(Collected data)
(** [to_be_bytes] / [from_be_bytes]. *)
Fixpoint to_be_bytes (n : nat) (v : Z) : bytes :=
  match n with
  | O => []
  | S m => u8_of (v / 2 ^ (8 * Z.of_nat m)) :: to_be_bytes m v
  end.
Fixpoint from_be_bytes (bs : bytes) : Z :=
  match bs with
  | [] => 0
  | b :: r => b * 2 ^ (8 * len r) + from_be_bytes r
  end.

(** ** Automation: side conditions on lengths and widths are closed by [zlen],
    byte ranges by the [bytes] database. *)
Create HintDb bytes.
Create HintDb widths.

Lemma len_nonneg {A} (l : list A) : 0 <= len l.
Proof. unfold len; lia. Qed.
Lemma len_nil {A} : len (@nil A) = 0.
Proof. done. Qed.
Lemma len_cons {A} (x : A) l : len (x :: l) = 1 + len l.
Proof. unfold len; cbn [length]; lia. Qed.
Lemma len_app {A} (l k : list A) : len (l ++ k) = len l + len k.
Proof. unfold len; rewrite length_app; lia. Qed.
Lemma len_drop {A} n (l : list A) : 0 <= n <= len l -> len (drop_z n l) = len l - n.
Proof. unfold len, drop_z; rewrite length_drop; lia. Qed.
Lemma len_take {A} n (l : list A) : 0 <= n <= len l -> len (take_z n l) = n.
Proof. unfold len, take_z; rewrite length_take; lia. Qed.
Lemma len_zero {A} (l : list A) : len l = 0 -> l = [].
Proof. destruct l; [done|rewrite len_cons; pose proof (len_nonneg l); lia]. Qed.
Lemma len_to_nat {A} (l : list A) : Z.to_nat (len l) = length l.
Proof. unfold len; lia. Qed.
Lemma len_replicate {A} n (x : A) : len (replicate n x) = Z.of_nat n.
Proof. unfold len. by rewrite length_replicate. Qed.

#[export] Hint Rewrite @len_nil @len_cons @len_app : widths.

(** Arithmetic goals over [len]: normalise, add the non-negativity facts, [lia]. *)
Ltac len_facts :=
  repeat match goal with
  | |- context [len ?l] =>
    lazymatch goal with H : 0 <= len l |- _ => fail | _ => pose proof (len_nonneg l) end
  | _ : context [len ?l] |- _ =>
    lazymatch goal with H : 0 <= len l |- _ => fail | _ => pose proof (len_nonneg l) end
  end.
Ltac zlen := autorewrite with widths in *; len_facts; lia.

(** Boolean comparisons, reflected into hypotheses. *)
Ltac zify_bool :=
  repeat match goal with
  | H : (_ <? _) = true |- _ => apply Z.ltb_lt in H
  | H : (_ <? _) = false |- _ => apply Z.ltb_ge in H
  | H : (_ <=? _) = true |- _ => apply Z.leb_le in H
  | H : (_ <=? _) = false |- _ => apply Z.leb_gt in H
  | H : (_ =? _) = true |- _ => apply Z.eqb_eq in H
  | H : (_ =? _) = false |- _ => apply Z.eqb_neq in H
  | H : (_ && _) = true |- _ => apply andb_true_iff in H as [? ?]
  | H : (_ || _) = false |- _ => apply orb_false_iff in H as [? ?]
  | H : negb _ = true |- _ => apply negb_true_iff in H
  | H : negb _ = false |- _ => apply negb_false_iff in H
  end.

(** Split on the first integer comparison of the goal. *)
Ltac case_z :=
  match goal with
  | |- context [?a <? ?b] => destruct (Z.ltb_spec a b)
  | |- context [?a <=? ?b] => destruct (Z.leb_spec a b)
  | |- context [?a =? ?b] => destruct (Z.eqb_spec a b)
  end.

Tactic Notation "case_z" "in" hyp(Hin) := revert Hin; case_z; intros Hin.

(** The assignment of [v] to the field [proj] of a record whose eta expansion is [eta]. *)
Ltac assign_field eta proj v :=
  let body := eval unfold eta in eta in
  let body := eval pattern proj in body in
  lazymatch body with
  | ?others _ => let t := eval cbv beta in (others (fun _ => v)) in exact t
  end.

(** Resolve a comparison whose outcome [zlen] can prove. *)
Ltac solve_cmp :=
  repeat (match goal with
  | |- context [?a <? ?b] =>
      first [ replace (a <? b) with true by (symmetry; apply Z.ltb_lt; zlen)
            | replace (a <? b) with false by (symmetry; apply Z.ltb_ge; zlen) ]
  | |- context [?a <=? ?b] =>
      first [ replace (a <=? b) with true by (symmetry; apply Z.leb_le; zlen)
            | replace (a <=? b) with false by (symmetry; apply Z.leb_gt; zlen) ]
  | |- context [?a =? ?b] =>
      first [ replace (a =? b) with true by (symmetry; apply Z.eqb_eq; zlen)
            | replace (a =? b) with false by (symmetry; apply Z.eqb_neq; zlen) ]
  end; cbn [andb orb negb]).
(* ===== verification/Codec.v ===== *)
(** Interfaces between the codecs of the crate.

    [writer] is a function that takes a [&mut [u8]] and returns the buffer as the
    call leaves it together with the [Option<usize>] the source returns.
    [Writes w bs] states what a writer promises its callers; [PrefixCode] states
    what a pair of an encoder and a slice decoder promises theirs. *)

From S2P Require Import Prelude.

(** ** Writers into a borrowed slice *)
Definition writer : Type := bytes -> bytes * option Z.

(** [w(&mut buf[off..])]. *)
Definition at_offset (off : Z) (w : writer) : writer := fun buf =>
  let '(tail, r) := w (drop_z off buf) in (take_z off buf ++ tail, r).

(** [let off = w1(buf)?; let n = w2(&mut buf[off..])?; Some(off + n)]. *)
Definition then_write (w1 w2 : writer) : writer := fun buf =>
  match w1 buf with
  | (b1, None) => (b1, None)
  | (b1, Some off) =>
    match at_offset off w2 b1 with
    | (b2, None) => (b2, None)
    | (b2, Some n) => (b2, Some (off + n))
    end
  end.

(** [if buf.len() < data.len() { return None } buf[..data.len()].copy_from_slice(data)]. *)
Definition copy_slice (data : bytes) : writer := fun buf =>
  if len buf <? len data then (buf, None) else (write_at 0 data buf, Some (len data)).

(** A loop that writes one item after the other. *)
Fixpoint write_each {A} (f : A -> writer) (l : list A) : writer := fun buf =>
  match l with
  | [] => (buf, Some 0)
  | x :: r => then_write (f x) (write_each f r) buf
  end.

(** The contract: when [bs] fits it is written at the front, the rest of the
    buffer is untouched and its length is returned; otherwise [None], and the
    buffer keeps its size. *)
Class Writes (w : writer) (bs : bytes) : Prop := {
  writes_fit buf :
    len bs <= len buf -> w buf = (bs ++ drop_z (len bs) buf, Some (len bs));
  writes_short buf :
    len buf < len bs -> exists buf', w buf = (buf', None) /\ len buf' = len buf }.

#[export] Instance writes_copy_slice data : Writes (copy_slice data) data.
Proof.
  split; intros buf H; unfold copy_slice.
  - solve_cmp. unfold write_at. by rewrite Z.add_0_l.
  - solve_cmp. by exists buf.
Qed.

#[export] Instance writes_then w1 w2 b1 b2 :
  Writes w1 b1 -> Writes w2 b2 -> Writes (then_write w1 w2) (b1 ++ b2).
Proof.
  intros H1 H2. split; intros buf Hb; rewrite len_app in Hb; unfold then_write, at_offset.
  - pose proof (len_nonneg b2). pose proof (len_nonneg b1).
    rewrite (writes_fit (w := w1) (bs := b1)) by lia.
    rewrite drop_z_app_len, take_z_app_len.
    rewrite (writes_fit (w := w2) (bs := b2)) by (rewrite len_drop; lia).
    rewrite drop_z_drop_z by lia. by rewrite len_app, <- app_assoc.
  - pose proof (len_nonneg b1). pose proof (len_nonneg b2).
    destruct (Z.lt_ge_cases (len buf) (len b1)) as [Hs|Hs].
    + destruct (writes_short (w := w1) (bs := b1) buf) as (b' & -> & ?); eauto.
    + rewrite (writes_fit (w := w1) (bs := b1)) by lia.
      rewrite drop_z_app_len, take_z_app_len.
      destruct (writes_short (w := w2) (bs := b2) (drop_z (len b1) buf)) as (b' & -> & Hl).
      { rewrite len_drop; lia. }
      eexists; split; [done|]. rewrite len_drop in Hl by lia. zlen.
Qed.

Lemma writes_ext w w' bs : (forall buf, w buf = w' buf) -> Writes w' bs -> Writes w bs.
Proof. intros E H. split; intros buf; rewrite E; apply H. Qed.

#[export] Instance writes_each {A} (f : A -> writer) (g : A -> bytes) l :
  (forall x, x ∈ l -> Writes (f x) (g x)) ->
  Writes (write_each f l) (concat (map g l)).
Proof.
  induction l as [|x l IH]; intros H; cbn [write_each concat map].
  - split; intros buf Hb; [by rewrite drop_z_0|].
    pose proof (len_nonneg buf). rewrite len_nil in Hb. lia.
  - apply writes_then.
    + apply H. by left.
    + apply IH. intros y Hy. apply H. by right.
Qed.

(** What a caller that got a length finds in the buffer. *)
Lemma writes_result w bs buf buf' n : Writes w bs -> w buf = (buf', Some n) ->
  n = len bs /\ take_z n buf' = bs /\ len buf' = len buf.
Proof.
  intros Hw E. destruct (Z.lt_ge_cases (len buf) (len bs)) as [Hl|Hl].
  - destruct (writes_short (w := w) (bs := bs) buf Hl) as (b & E' & _). congruence.
  - rewrite (writes_fit (w := w) (bs := bs) buf Hl) in E. injection E as <- <-.
    pose proof (len_nonneg bs). rewrite take_z_app_len, len_app, len_drop by lia. split_and!; done || lia.
Qed.

(** The bytes a writer promises are determined by the writer. *)
Lemma writes_inj w b1 b2 : Writes w b1 -> Writes w b2 -> b1 = b2.
Proof.
  intros H1 H2.
  pose (buf := replicate (length b1 + length b2) 0).
  assert (len buf = len b1 + len b2) as Hl by (unfold buf; rewrite len_replicate; unfold len; lia).
  pose proof (len_nonneg b1). pose proof (len_nonneg b2).
  pose proof (writes_fit (w := w) (bs := b1) buf ltac:(lia)) as E.
  rewrite (writes_fit (w := w) (bs := b2)) in E by lia.
  injection E as E El. apply (f_equal (take_z (len b1))) in E.
  by rewrite take_z_app_len, <- El, take_z_app_len in E.
Qed.

(** ** Prefix codes: an encoder and the slice decoder that reads it back.

    [short] is the error the decoder returns when the input ends before the
    item does; any other outcome is final, whatever bytes follow. *)
Class PrefixCode {A E} (enc : A -> bytes) (dec : bytes -> result E (A * Z))
    (valid : A -> Prop) (short : E) : Prop := {
  pc_decode a rest : valid a -> dec (enc a ++ rest) = Ok (a, len (enc a));
  pc_consumed bs a n : bytes_ok bs -> dec bs = Ok (a, n) -> 0 < n <= len bs;
  pc_stable bs tail : bytes_ok bs -> dec bs <> Err short -> dec (bs ++ tail) = dec bs }.

Section prefix_code.
Context {A E : Type} (enc : A -> bytes) (dec : bytes -> result E (A * Z)).
Context (valid : A -> Prop) (short : E) `{!PrefixCode enc dec valid short}.

(** No encoding is a prefix of another one. *)
Lemma pc_prefix_free a b r s : valid a -> valid b -> enc a ++ r = enc b ++ s -> a = b /\ r = s.
Proof using All.
  intros Ha Hb H. pose proof (pc_decode a r Ha) as E1.
  rewrite H, (pc_decode b s Hb) in E1. injection E1 as -> _. split; [done|].
  by apply app_inv_head in H.
Qed.

Lemma pc_injective a b : valid a -> valid b -> enc a = enc b -> a = b.
Proof using All. intros Ha Hb H. apply (pc_prefix_free a b [] []); by rewrite ?app_nil_r. Qed.

(** A part of an encoding is too short. *)
Lemma pc_partial `{!EqDecision E} a p q : valid a -> bytes_ok (enc a) -> p ++ q = enc a -> q <> [] -> dec p = Err short.
Proof using All.
  intros Ha Hb H Hq. pose proof (pc_decode a [] Ha) as E1. rewrite app_nil_r, <- H in E1.
  assert (bytes_ok p) as Hp by (rewrite <- H in Hb; by apply bytes_ok_app in Hb as [? _]).
  destruct (dec p) as [[b n]|e] eqn:Ep.
  - pose proof (pc_consumed _ _ _ Hp Ep) as Hn. rewrite pc_stable, Ep in E1 by (done || by rewrite Ep).
    injection E1 as _ ->. rewrite len_app in Hn. destruct q as [|x q]; [done|]. rewrite len_cons in Hn. pose proof (len_nonneg q). lia.
  - destruct (decide (e = short)) as [->|Hne]; [done|]. rewrite pc_stable, Ep in E1 by (done || by rewrite Ep; congruence). done.
Qed.
End prefix_code.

• _Work instruction_
Could you reproduce, exactly, every line above from the line with "r) + from_be_bytes r" to the line with "context [len ?l] =>", and no other line? Both ends count.

• _Reply_
  | b :: r => b * 2 ^ (8 * len r) + from_be_bytes r
  end.

(** ** Automation: side conditions on lengths and widths are closed by [zlen],
    byte ranges by the [bytes] database. *)
Create HintDb bytes.
Create HintDb widths.

Lemma len_nonneg {A} (l : list A) : 0 <= len l.
Proof. unfold len; lia. Qed.
Lemma len_nil {A} : len (@nil A) = 0.
Proof. done. Qed.
Lemma len_cons {A} (x : A) l : len (x :: l) = 1 + len l.
Proof. unfold len; cbn [length]; lia. Qed.
Lemma len_app {A} (l k : list A) : len (l ++ k) = len l + len k.
Proof. unfold len; rewrite length_app; lia. Qed.
Lemma len_drop {A} n (l : list A) : 0 <= n <= len l -> len (drop_z n l) = len l - n.
Proof. unfold len, drop_z; rewrite length_drop; lia. Qed.
Lemma len_take {A} n (l : list A) : 0 <= n <= len l -> len (take_z n l) = n.
Proof. unfold len, take_z; rewrite length_take; lia. Qed.
Lemma len_zero {A} (l : list A) : len l = 0 -> l = [].
Proof. destruct l; [done|rewrite len_cons; pose proof (len_nonneg l); lia]. Qed.
Lemma len_to_nat {A} (l : list A) : Z.to_nat (len l) = length l.
Proof. unfold len; lia. Qed.
Lemma len_replicate {A} n (x : A) : len (replicate n x) = Z.of_nat n.
Proof. unfold len. by rewrite length_replicate. Qed.

#[export] Hint Rewrite @len_nil @len_cons @len_app : widths.

(** Arithmetic goals over [len]: normalise, add the non-negativity facts, [lia]. *)
Ltac len_facts :=
  repeat match goal with
  | |- context [len ?l] =>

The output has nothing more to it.